The perils of drug use are taught in schools across the country. DARE programs continue to be well funded in school. Most kids I talk to at age 12 say alcohol & drugs are stupid and that they will never use them. Yet our kids are still using alcohol and drugs by 18 in numbers that distress families, police, teachers and pediatricians. Experimentation is even more common then chronic drug use. As our kids grow, alcohol and drug use becomes the biggest fear for parents. The key question is what is the common denominator for those who stay off drugs.
There are many factors that contribute to drug prevention in our teenagers. Knowledge of drugs and the toll they take is only one factor, perhaps the smallest one. Kids are getting that kind of education. But it is certainly not enough.
Knowledge of family history is another factor that families tend not to talk about. Addictive behaviors to drugs and alcohol are strongly inherited. Even though kids may not need to know their parents experimentation history, (what we did in college is irrelevant to today’s alcohol and drug environment for many reasons), kids do need to know how many family members are afflicted with alcohol and drug problems. If you have breast cancer in the family, your daughter needs to know that. If you have alcoholism in the family, all your kids need to know that.
How we provide examples for partying is another factor. A cavalier attitude to your own alcohol or drug use is a direct permission slip to teens to try it out themselves. If you are responsible to yourself, your body and to others who drink at your house, your kids are more likely to mimic that behavior over time. This is why there is less alcoholism in Italy where the family dinner with a glass of wine is the norm for drinking versus the U.S., England, and Australia where partying during sport events are the norm.
Stress and pressure is another factor. This cannot always be controlled especially in our society. It is just important to note that stressful family times may result in greater experimentation. Healthy outlets for stress are important to cultivate so that kids learn that a good workout is better then tying one on.

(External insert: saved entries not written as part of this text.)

(* ===== verification/WebSocket.v ===== *)
(** * WebSocket connections: [src/websocket/websocketconnection.c]

    The framing of RFC 6455 as the code reads and writes it, the assembly of messages
    from fragments, the queue of outgoing frames with its urgent and last flags, the
    closing handshake and the state machine of the connection.  What the streams do is
    given with each call; [g_utf8_validate], the random masks and the HTTP handshake of
    the two subclasses are parameters.  Signals are recorded in a log in the order they
    are emitted; what a handler does in response is a later operation on the connection.
    The theorems show that the decoder inverts the encoder and buffers a bounded amount,
    that a fragmented message is delivered whole and once, that frames are never
    interleaved on the wire, and how the closing handshake ends. *)

From S2P Require Import Prelude.

(** The close codes the code uses. *)
Definition WEB_SOCKET_CLOSE_GOING_AWAY : Z := 1001.
Definition WEB_SOCKET_CLOSE_PROTOCOL : Z := 1002.
Definition WEB_SOCKET_CLOSE_BAD_DATA : Z := 1007.
Definition WEB_SOCKET_CLOSE_TOO_BIG : Z := 1009.
Definition WEB_SOCKET_CLOSE_TLS_HANDSHAKE : Z := 1015.

(** A [GError]: its domain, with what the code looks at. *)
Inductive tls_error := TlsNotTls | TlsMisc | TlsBadCertificate | TlsOther.
Inductive gerror := GWebSocket (code : Z) | GTls (e : tls_error) | GOther.

(** The checks of the code that log a critical message and give up the operation. *)
Inductive critical := AfterClose | EmptyFrame | QueueOverflow | NotOpen | NotUtf8.

(** Signals, and the other effects that can be observed. *)
Inductive signal :=
| OPEN
| MESSAGE (opcode : Z) (message : list Z)
| ERROR (e : gerror)
| CLOSING
| CLOSE
| PRESSURE (throttle : bool)
| SHUTDOWN_WR
| CLOSE_ASYNC
| CRITICAL (why : critical).
Lemma frozen_incoming c c' :
  process_incoming g_utf8_validate g_random_int handshake c = Ok c' → frozen c c'.
Proof.
  unfold process_incoming. set (c1 := if negb (handshake_done c) then _ else c).
  assert (H1 : frozen c c1).
  { unfold c1. destruct (negb (handshake_done c)); [|apply frozen_refl].
    destruct (handshake (incoming c)) as [[] rest]; by apply frozen_same. }
  intros H. eapply frozen_trans; [exact H1|]. destruct (handshake_done c1).
  - by eapply frozen_frames.
  - injection H as <-. apply frozen_refl.
Qed.

Lemma frozen_input answers c c' :
  on_web_socket_input g_utf8_validate g_random_int handshake answers c = Ok c' → frozen c c'.
Proof.
  unfold on_web_socket_input. destruct (read_loop answers (incoming c)) as [[inc e] error].
  destruct error as [e'|].
  { intros [= <-]. eapply frozen_trans; [|apply frozen_error_and_close]. by apply frozen_same. }
  destruct (process_incoming _ _ _ _) as [c1| |] eqn:E; [|done..]. cbn [mbind comp_bind].
  apply frozen_incoming in E. intros [= <-].
  apply frozen_trans with c1; [eapply frozen_trans; [|exact E]; by apply frozen_same|].
  destruct e; [|apply frozen_refl].
  eapply frozen_trans; [|apply frozen_close_io_stream]. destruct (_ || _); by apply frozen_same.
Qed.

Definition unsent (c : connection) : Prop := Forall (λ f, 0 ≤ f_sent f) (outgoing c).

Lemma inv_unsent c : inv c → unsent c.
Proof.
  intros Hi. unfold unsent. apply Forall_forall. intros f Hf.
  apply (queue_ok_sent _ _ f (i_queue _ Hi)) in Hf. lia.
Qed.

(** Once a close frame is queued, what has been or will be written stays the same. *)
Definition held (c c' : connection) : Prop :=
  close_sent c = true → unsent c → close_sent c' = true ∧ unsent c' ∧ stream c' = stream c.

Lemma held_frozen c c' : frozen c c' → held c c'.
Proof.
  intros H Hc Hu. destruct (H Hc) as (H1 & H2 & H3). unfold unsent, stream. by rewrite H2, H3.
Qed.

Lemma held_trans a b c : held a b → held b c → held a c.
Proof.
  intros H1 H2 Ha Hu. destruct (H1 Ha Hu) as (Hb & Hu1 & E1). destruct (H2 Hb Hu1) as (Hc & Hu2 & E2).
  split_and!; congruence.
Qed.

Lemma held_written f q k c c' :
  outgoing c = f :: q →
  output_written f q (Nat.min k (Z.to_nat (zlen (f_data f) - f_sent f))) c = Ok c' → held c c'.
Proof.
  intros Eq. unfold output_written. set (n := Nat.min _ _). intros H Hc Hu. pose proof Hu as Hu'.
  unfold unsent in Hu'. rewrite Eq in Hu'. apply Forall_cons in Hu' as [Hf Hq].
  pose proof (stream_written f q k c Eq Hf) as Hst. cbv zeta in Hst. fold n in Hst. revert H.
  cbn [f_sent f_last]. destruct (f_sent f + Z.of_nat n >=? zlen (f_data f)).
  - set (c2 := set_output_queued _ _). intros H.
    assert (Hs : held c c2).
    { intros _ _. split_and!; [done|done|]. rewrite <- Hst. unfold stream. cbn. by rewrite <- app_assoc. }
    assert (H2 : frozen c2 c'); [|by apply (held_trans _ _ _ Hs (held_frozen _ _ H2))].
    destruct (cassert _); [|done..]. cbn [mbind comp_bind] in H. injection H as <-.
    destruct (f_last f); [|apply frozen_refl].
    change (server_side c2) with (server_side c). destruct (server_side c); [apply frozen_close_io_stream|].
    unfold close_io_after_timeout. destruct (close_timeout _); by apply frozen_same.
  - intros [= <-]. split_and!; [done| |].
    + apply Forall_cons. split; [cbn; lia|done].
    + rewrite <- Hst. unfold stream. cbn [outgoing written set_outgoing set_written].
      by rewrite <- app_assoc.
Qed.

Lemma held_output answer c c' keep :
  on_web_socket_output g_random_int answer c = Ok (c', keep) → held c c'.
Proof.
  unfold on_web_socket_output. destruct (outgoing c) as [|f q] eqn:Eq.
  { intros [= <- _]. by apply held_frozen, frozen_same. }
  unfold cassert. destruct (zlen (f_data f) >? 0); [|done]. cbn [mbind comp_bind].
  destruct (zlen (f_data f) >? f_sent f); [|done]. cbn [mbind comp_bind].
  assert (Hk : ∀ k, (self ← output_written f q (Nat.min k (Z.to_nat (zlen (f_data f) - f_sent f))) c;
      Ok (E := unit) (if (output_queued c >=? QUEUE_PRESSURE) && (output_queued self <? QUEUE_PRESSURE)
          then emit (PRESSURE false) self else self, true)) = Ok (c', keep) → held c c').
  { intros k. destruct (output_written _ _ _ _) as [c2| |] eqn:E; [|done..]. cbn [mbind comp_bind].
    apply held_written in E; [|done]. intros [= <- _]. eapply held_trans; [exact E|].
    apply held_frozen. destruct (_ && _); by apply frozen_same. }
  destruct answer as [k| |e]; [apply Hk|apply (Hk 0%nat)|].
  intros [= <- _]. apply held_frozen, frozen_error_and_close.
Qed.
Lemma talking_transport_send channel payload st : sent_done st = false →
  talking (transport_send channel payload) st.
Proof. intros H. by apply talking_out. Qed.

Lemma talking_send_unless_done channel payload st : talking (send_unless_done channel payload) st.
Proof.
  apply talking_get, talking_when. intros H%negb_true_iff. by apply talking_transport_send.
Qed.

Lemma talking_socket_send k type prefix payload st : is_Some (by_connection st !! k) →
  talking (socket_send k type prefix payload) st.
Proof. apply talking_upd_connection. Qed.

Lemma talking_with_connection k (f : connection → ws unit) st : is_Some (by_connection st !! k) →
  (∀ c, talking (f c) st) → talking (c ← get_connection k; f c) st.
Proof.
  intros Hk Hf I. pose proof Hk as Hk2. apply I in Hk2 as [c Hc].
  apply post_bind, (post_get_connection k c); [done|]. by apply Hf.
Qed.

Lemma talking_if_open k m st : is_Some (by_connection st !! k) → talking m st →
  talking (open ← socket_open k; when open m) st.
Proof.
  intros Hk Hm I. unfold socket_open. pose proof Hk as Hk2. apply I in Hk2 as [c Hc].
  apply post_bind, post_bind, (post_get_connection k c); [done|]. apply post_ret. by apply talking_when.
Qed.

Lemma talking_closing k st : talking (on_web_socket_closing k) st.
Proof.
  apply talking_get, talking_when. intros Hd%negb_true_iff. apply talking_get, talking_for_each.
  intros c st' _ T. apply talking_transport_send. by rewrite (talks_done _ _ T).
Qed.
Lemma first_associated_microorganism_witness :
  exists r,
    amr_row "1" (VDict [("name", VStr "blaTEM");
                        ("associatedMicroorganisms",
                         VDict [("all", VList [VStr "Escherichia coli";
                                              VStr "Klebsiella pneumoniae"])])]) = Ok r /\
    exists rest,
      [VStr "Escherichia coli"; VStr "Klebsiella pneumoniae"]
        = AMR.associatedMicroorganisms r :: rest.
Proof.
  eexists. split; [reflexivity|].
  destruct (first_associated_microorganism "1"
              [("name", VStr "blaTEM");
               ("associatedMicroorganisms",
                VDict [("all", VList [VStr "Escherichia coli";
                                     VStr "Klebsiella pneumoniae"])])] _ eq_refl)
    as (_ & _ & _ & Hfirst & _).
  eapply Hfirst; reflexivity.
Defined.

(** ** The loop over the samples *)

Lemma fold_process_sample_app fs common_prefix names acc :
  fold_left (process_sample fs common_prefix) names acc =
    (fst (fst acc)
       ++ omap (fun sample_i => fst (process_microorganisms fs sample_i common_prefix)) names,
     snd (fst acc)
       ++ omap (fun sample_i => fst (process_amr_markers fs sample_i common_prefix)) names,
     snd acc
       ++ flat_map (fun sample_i =>
                      snd (process_microorganisms fs sample_i common_prefix)
                      ++ snd (process_amr_markers fs sample_i common_prefix)) names).
Proof.
  revert acc. induction names as [|s names IH]; intros [[mo amr] tr]; simpl.
  - rewrite !app_nil_r. reflexivity.
  - rewrite IH. unfold process_sample.
    destruct (process_microorganisms fs s common_prefix) as [mo_table tr_mo].
    destruct (process_amr_markers fs s common_prefix) as [amr_table tr_amr].
    simpl. destruct mo_table, amr_table; simpl;
      rewrite <- ?app_assoc; simpl; reflexivity.
Qed.

Lemma tables_in_order fs common_prefix names :
  mo_tables fs common_prefix names
    = omap (fun sample_i => fst (process_microorganisms fs sample_i common_prefix)) names /\
  amr_tables fs common_prefix names
    = omap (fun sample_i => fst (process_amr_markers fs sample_i common_prefix)) names.
Proof.
  unfold mo_tables, amr_tables, process_samples.
  rewrite fold_process_sample_app. simpl. split; reflexivity.
Qed.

Even after covering all that, parents need to recognize that the greatest factor in teens drug and alcohol use is their perceived value of themselves. I am not talking just about ego or pride. There are plenty of football stars, class presidents, and cheerleader captains who crash and burn over drugs. Many big drinkers have big egos. I am talking more of a sense of true value. How is your teen valued by others? How much does your teen feel valued and loved by you? I feel this is the key factor in drug prevention.
Remember when your kids were two and you saved their lives several times a day. You kept them from running in the street or falling off the slide. You didn’t allow them to bike ride around the block or separate too far from you in the supermarket. You did this because you valued them. Well, teen years are not the time to stop. Parents often say, “I love you” in negative ways – by limiting freedom to keep our kids safe. As we parent teens, we need to continue to set limits to keep them safe. Supervision is important to prevent alcohol and drug use. We must say “no” to underage drinking and unsupervised parties. The key factor however, is to let them know why we limit their freedom. We value and love them. We care about their safety. Because we care and always will, it is the nature of being a parent.
Yes, we need to educate our kids about drugs. Tell them our family history. Be a good example. But we also need to stay involved. We shouldn’t be overly reactive. We need to respect their need for more freedom. Value them for who they are and what they do. Respect their interests and acknowledge their accomplishments. Be there to supervise and prevent their experimentation as long as you can because you love them and you care.